Extracted data entries:
*** Begin section ***

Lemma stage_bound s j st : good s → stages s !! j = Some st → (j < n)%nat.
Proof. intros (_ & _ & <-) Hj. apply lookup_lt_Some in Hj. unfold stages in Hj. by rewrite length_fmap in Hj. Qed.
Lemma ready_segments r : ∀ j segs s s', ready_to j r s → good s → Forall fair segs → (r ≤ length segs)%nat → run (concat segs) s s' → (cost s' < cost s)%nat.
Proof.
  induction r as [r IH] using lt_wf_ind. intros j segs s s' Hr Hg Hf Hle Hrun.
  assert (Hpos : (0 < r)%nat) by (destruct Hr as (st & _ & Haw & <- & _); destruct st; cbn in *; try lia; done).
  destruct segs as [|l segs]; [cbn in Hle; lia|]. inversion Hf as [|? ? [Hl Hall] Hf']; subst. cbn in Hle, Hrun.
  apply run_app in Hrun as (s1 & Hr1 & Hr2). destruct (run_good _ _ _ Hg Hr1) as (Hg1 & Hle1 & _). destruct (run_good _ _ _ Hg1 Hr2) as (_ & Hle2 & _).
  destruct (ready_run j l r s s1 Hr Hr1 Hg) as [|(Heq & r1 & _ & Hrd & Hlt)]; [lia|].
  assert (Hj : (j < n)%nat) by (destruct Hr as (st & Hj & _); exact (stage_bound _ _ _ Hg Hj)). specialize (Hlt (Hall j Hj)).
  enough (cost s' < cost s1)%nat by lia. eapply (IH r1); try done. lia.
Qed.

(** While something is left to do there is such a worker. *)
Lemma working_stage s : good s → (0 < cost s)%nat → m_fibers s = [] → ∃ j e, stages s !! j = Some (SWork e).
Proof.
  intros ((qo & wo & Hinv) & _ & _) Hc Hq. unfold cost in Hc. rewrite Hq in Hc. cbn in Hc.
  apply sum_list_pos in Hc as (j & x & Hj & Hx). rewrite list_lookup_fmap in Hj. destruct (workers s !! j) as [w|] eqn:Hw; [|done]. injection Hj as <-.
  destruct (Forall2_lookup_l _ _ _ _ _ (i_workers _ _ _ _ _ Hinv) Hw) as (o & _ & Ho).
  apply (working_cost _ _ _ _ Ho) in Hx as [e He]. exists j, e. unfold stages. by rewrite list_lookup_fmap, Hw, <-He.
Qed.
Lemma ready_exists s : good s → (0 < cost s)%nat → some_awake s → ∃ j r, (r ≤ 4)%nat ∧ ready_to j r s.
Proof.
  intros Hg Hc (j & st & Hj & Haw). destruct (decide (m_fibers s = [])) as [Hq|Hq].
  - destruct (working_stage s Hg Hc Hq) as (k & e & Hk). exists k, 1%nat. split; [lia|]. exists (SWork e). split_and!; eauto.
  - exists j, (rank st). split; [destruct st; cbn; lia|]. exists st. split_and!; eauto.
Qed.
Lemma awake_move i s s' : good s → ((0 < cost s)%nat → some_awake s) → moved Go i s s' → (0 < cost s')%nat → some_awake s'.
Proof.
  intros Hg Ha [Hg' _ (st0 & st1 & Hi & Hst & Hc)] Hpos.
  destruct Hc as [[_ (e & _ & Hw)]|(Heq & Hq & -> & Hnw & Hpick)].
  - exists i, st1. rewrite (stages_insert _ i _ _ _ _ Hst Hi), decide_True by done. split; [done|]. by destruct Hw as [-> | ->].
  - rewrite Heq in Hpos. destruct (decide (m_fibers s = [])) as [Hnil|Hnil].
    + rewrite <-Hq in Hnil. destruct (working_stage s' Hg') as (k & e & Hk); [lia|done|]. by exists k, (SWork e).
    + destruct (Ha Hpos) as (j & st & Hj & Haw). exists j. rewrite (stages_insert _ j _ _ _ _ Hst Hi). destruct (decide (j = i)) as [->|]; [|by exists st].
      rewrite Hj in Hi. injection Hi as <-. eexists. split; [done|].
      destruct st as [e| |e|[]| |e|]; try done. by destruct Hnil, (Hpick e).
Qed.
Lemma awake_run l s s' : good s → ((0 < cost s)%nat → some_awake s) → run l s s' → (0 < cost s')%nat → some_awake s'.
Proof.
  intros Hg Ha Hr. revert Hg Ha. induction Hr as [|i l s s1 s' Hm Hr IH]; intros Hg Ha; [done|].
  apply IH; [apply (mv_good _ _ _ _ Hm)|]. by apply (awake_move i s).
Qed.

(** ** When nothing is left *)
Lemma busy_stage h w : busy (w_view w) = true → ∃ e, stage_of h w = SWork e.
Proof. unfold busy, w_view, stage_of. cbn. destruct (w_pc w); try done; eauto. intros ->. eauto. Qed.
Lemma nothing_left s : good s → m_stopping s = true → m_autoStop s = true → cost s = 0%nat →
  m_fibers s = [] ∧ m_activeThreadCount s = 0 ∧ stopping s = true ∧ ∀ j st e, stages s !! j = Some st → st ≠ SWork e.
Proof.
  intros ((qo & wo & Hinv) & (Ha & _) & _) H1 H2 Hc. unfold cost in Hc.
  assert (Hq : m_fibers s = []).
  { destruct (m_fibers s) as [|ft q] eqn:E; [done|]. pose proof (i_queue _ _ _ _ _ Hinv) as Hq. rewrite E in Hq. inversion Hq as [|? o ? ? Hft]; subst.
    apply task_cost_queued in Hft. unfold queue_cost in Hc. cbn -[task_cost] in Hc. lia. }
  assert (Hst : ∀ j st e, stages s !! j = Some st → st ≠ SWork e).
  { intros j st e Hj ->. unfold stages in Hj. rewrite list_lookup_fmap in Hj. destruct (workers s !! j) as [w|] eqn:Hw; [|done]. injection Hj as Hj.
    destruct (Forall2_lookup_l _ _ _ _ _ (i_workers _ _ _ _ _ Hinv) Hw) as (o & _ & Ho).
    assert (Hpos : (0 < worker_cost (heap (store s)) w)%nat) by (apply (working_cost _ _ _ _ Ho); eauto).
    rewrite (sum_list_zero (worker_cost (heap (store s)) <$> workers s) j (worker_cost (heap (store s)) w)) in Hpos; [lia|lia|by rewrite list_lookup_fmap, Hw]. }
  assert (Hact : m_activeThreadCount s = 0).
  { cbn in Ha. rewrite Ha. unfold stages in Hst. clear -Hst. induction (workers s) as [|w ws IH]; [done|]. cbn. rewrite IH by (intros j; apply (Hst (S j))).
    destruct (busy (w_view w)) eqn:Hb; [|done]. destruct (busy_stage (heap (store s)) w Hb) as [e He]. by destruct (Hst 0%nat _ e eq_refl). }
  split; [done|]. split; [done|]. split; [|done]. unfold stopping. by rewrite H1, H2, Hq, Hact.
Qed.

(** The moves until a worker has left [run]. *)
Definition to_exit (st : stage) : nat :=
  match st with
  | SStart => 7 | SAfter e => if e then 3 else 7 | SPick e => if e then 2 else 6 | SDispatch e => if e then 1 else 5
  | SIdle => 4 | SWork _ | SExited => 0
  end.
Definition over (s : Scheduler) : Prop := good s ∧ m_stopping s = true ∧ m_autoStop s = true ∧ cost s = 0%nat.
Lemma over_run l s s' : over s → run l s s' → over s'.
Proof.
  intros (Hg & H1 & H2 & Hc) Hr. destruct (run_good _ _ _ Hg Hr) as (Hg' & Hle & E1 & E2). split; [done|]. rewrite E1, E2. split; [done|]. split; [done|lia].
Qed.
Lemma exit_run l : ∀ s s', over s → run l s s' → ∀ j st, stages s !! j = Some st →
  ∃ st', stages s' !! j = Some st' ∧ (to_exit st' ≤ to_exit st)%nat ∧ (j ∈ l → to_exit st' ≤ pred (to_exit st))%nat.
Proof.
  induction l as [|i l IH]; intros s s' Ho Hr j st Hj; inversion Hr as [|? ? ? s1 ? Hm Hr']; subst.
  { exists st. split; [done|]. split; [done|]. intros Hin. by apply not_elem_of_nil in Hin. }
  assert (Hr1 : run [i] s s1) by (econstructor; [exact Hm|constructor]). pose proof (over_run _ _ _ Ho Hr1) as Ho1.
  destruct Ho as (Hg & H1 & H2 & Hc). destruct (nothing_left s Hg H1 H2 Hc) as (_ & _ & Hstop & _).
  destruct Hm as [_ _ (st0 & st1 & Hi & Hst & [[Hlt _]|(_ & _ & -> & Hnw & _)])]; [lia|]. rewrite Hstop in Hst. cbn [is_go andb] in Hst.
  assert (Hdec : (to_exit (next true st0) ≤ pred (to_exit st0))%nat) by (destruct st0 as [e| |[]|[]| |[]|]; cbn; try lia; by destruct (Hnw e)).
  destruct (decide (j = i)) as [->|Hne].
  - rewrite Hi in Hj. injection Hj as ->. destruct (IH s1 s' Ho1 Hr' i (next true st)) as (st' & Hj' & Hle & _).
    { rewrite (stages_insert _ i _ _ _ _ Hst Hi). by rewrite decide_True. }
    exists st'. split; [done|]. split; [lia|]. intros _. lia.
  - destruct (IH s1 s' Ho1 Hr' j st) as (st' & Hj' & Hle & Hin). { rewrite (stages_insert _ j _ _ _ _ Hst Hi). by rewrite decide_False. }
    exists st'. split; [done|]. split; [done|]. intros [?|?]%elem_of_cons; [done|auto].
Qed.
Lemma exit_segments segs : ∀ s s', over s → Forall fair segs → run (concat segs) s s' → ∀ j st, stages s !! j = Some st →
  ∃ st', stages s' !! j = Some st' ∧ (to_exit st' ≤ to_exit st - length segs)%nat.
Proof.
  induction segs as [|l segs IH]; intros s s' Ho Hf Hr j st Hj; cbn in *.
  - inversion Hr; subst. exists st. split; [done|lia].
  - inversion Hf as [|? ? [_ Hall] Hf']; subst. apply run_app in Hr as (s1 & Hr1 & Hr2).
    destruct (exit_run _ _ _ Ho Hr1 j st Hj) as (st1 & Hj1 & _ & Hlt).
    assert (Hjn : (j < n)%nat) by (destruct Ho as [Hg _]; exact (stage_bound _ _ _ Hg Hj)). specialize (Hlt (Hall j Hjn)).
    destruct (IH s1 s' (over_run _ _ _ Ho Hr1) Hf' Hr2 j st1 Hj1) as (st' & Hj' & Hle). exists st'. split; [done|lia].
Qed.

*** End section ***

## To do:
Each line of the records above that includes the string "exact" should be counted. Report the total alone.

## Task answer:
3